AIM OF THE TASK:
Return, from the data below, each line that contains the word "Hpast".

GIVEN ENTRIES:
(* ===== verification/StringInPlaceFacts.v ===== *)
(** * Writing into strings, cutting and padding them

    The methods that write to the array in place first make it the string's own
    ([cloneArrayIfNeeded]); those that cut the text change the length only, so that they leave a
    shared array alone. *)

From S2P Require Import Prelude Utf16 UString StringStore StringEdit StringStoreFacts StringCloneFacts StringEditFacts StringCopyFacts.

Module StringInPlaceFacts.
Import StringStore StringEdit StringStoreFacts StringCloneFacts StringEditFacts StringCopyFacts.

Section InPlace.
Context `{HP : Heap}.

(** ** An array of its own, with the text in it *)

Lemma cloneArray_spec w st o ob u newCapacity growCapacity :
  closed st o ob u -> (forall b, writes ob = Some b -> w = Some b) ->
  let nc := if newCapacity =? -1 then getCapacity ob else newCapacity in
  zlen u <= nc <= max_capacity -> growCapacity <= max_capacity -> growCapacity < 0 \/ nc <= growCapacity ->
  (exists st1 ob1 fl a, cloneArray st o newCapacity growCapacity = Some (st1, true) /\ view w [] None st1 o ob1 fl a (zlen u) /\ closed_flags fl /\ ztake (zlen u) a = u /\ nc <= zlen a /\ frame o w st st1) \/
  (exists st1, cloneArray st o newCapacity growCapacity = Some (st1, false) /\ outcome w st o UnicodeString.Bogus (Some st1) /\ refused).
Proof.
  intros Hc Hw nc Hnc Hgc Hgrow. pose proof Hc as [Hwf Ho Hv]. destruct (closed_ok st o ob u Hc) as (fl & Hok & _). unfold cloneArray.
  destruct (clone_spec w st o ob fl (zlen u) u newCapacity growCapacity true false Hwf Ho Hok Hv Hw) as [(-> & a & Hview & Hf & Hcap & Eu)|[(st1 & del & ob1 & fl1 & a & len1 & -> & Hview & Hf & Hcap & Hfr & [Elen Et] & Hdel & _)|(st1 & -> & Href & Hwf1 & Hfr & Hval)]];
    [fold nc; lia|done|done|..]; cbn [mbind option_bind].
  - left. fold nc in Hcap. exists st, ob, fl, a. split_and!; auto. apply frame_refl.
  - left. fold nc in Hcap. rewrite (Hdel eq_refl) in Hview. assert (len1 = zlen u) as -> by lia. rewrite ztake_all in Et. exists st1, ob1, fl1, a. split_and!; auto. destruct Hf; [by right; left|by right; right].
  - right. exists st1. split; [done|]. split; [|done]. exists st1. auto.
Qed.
...
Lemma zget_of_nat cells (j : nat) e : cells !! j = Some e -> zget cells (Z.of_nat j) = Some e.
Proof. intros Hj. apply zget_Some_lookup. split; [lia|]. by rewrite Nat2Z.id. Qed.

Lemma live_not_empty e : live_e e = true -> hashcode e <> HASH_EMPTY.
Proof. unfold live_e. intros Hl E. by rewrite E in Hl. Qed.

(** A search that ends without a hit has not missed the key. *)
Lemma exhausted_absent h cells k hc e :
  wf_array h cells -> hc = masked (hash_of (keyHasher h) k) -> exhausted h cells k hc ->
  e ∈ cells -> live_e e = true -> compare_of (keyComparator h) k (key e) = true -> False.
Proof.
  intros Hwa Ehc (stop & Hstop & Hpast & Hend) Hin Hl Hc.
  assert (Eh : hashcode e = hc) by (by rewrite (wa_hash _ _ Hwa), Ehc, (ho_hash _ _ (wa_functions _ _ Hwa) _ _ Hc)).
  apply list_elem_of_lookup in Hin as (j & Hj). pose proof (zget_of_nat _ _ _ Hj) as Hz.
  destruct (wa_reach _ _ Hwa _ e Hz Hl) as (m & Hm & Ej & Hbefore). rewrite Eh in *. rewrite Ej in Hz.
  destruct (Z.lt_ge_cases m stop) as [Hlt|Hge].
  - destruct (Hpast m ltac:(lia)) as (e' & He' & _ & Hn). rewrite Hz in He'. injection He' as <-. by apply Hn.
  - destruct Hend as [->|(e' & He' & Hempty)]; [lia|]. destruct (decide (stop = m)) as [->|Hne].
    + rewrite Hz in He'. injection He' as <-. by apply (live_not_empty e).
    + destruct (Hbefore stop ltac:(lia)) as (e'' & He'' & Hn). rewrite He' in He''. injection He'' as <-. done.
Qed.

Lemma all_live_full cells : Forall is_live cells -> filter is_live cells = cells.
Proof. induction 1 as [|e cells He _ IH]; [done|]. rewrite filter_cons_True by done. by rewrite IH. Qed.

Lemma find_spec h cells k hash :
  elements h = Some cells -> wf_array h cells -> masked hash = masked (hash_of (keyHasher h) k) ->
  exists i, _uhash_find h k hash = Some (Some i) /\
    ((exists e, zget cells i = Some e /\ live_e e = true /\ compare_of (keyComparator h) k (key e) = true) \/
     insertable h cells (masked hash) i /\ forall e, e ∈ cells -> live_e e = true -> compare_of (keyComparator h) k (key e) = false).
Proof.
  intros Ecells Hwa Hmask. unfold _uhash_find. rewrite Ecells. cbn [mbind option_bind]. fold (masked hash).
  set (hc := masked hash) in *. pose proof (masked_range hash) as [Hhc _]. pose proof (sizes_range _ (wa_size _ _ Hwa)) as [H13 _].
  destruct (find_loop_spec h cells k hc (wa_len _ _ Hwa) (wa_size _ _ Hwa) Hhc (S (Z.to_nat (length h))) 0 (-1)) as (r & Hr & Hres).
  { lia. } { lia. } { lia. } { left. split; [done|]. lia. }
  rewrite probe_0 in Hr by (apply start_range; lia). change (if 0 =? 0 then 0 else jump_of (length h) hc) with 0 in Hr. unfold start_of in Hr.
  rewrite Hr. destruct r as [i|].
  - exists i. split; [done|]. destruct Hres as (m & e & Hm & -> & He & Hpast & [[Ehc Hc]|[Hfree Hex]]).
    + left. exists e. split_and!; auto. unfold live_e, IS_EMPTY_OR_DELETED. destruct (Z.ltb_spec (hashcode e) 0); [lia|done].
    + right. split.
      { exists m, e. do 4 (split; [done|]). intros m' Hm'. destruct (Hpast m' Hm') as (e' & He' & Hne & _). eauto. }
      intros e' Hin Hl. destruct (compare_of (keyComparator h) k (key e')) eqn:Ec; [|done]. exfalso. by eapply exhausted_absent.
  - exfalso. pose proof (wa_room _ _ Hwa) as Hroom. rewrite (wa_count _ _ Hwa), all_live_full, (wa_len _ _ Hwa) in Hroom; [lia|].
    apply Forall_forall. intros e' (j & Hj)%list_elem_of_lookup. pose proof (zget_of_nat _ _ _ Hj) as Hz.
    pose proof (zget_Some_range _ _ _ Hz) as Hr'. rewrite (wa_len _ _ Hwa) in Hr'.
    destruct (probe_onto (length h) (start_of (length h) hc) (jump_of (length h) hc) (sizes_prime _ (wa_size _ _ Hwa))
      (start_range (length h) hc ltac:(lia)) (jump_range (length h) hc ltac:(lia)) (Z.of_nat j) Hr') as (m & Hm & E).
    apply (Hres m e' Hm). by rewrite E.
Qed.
==
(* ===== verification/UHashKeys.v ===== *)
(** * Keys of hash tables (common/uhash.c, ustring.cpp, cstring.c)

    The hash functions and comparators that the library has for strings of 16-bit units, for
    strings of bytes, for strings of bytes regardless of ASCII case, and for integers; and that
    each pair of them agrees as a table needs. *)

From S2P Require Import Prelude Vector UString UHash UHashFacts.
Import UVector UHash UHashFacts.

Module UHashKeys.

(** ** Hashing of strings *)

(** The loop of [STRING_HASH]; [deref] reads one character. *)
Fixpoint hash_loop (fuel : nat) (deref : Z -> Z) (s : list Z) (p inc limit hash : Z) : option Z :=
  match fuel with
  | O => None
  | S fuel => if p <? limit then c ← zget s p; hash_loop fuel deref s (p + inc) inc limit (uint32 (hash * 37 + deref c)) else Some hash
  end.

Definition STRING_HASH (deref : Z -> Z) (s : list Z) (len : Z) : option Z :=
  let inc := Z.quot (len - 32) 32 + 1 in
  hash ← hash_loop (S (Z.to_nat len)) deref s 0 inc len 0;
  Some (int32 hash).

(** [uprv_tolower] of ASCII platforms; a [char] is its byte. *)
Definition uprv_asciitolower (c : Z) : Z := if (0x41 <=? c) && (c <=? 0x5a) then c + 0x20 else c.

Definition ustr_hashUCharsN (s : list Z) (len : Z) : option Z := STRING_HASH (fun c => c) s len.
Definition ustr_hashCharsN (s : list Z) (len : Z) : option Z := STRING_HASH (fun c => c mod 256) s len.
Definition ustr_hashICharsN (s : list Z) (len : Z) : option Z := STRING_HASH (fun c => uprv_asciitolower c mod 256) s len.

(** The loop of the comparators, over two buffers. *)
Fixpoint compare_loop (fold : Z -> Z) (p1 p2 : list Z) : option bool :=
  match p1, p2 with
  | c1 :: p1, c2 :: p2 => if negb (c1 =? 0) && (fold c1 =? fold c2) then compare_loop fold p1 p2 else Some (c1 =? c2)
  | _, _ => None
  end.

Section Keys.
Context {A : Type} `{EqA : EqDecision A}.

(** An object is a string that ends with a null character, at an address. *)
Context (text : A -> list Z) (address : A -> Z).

SOLUTION TO THIS PROBLEM:
  intros Hwa Ehc (stop & Hstop & Hpast & Hend) Hin Hl Hc.
  - destruct (Hpast m ltac:(lia)) as (e' & He' & _ & Hn). rewrite Hz in He'. injection He' as <-. by apply Hn.
  - exists i. split; [done|]. destruct Hres as (m & e & Hm & -> & He & Hpast & [[Ehc Hc]|[Hfree Hex]]).
      { exists m, e. do 4 (split; [done|]). intros m' Hm'. destruct (Hpast m' Hm') as (e' & He' & Hne & _). eauto. }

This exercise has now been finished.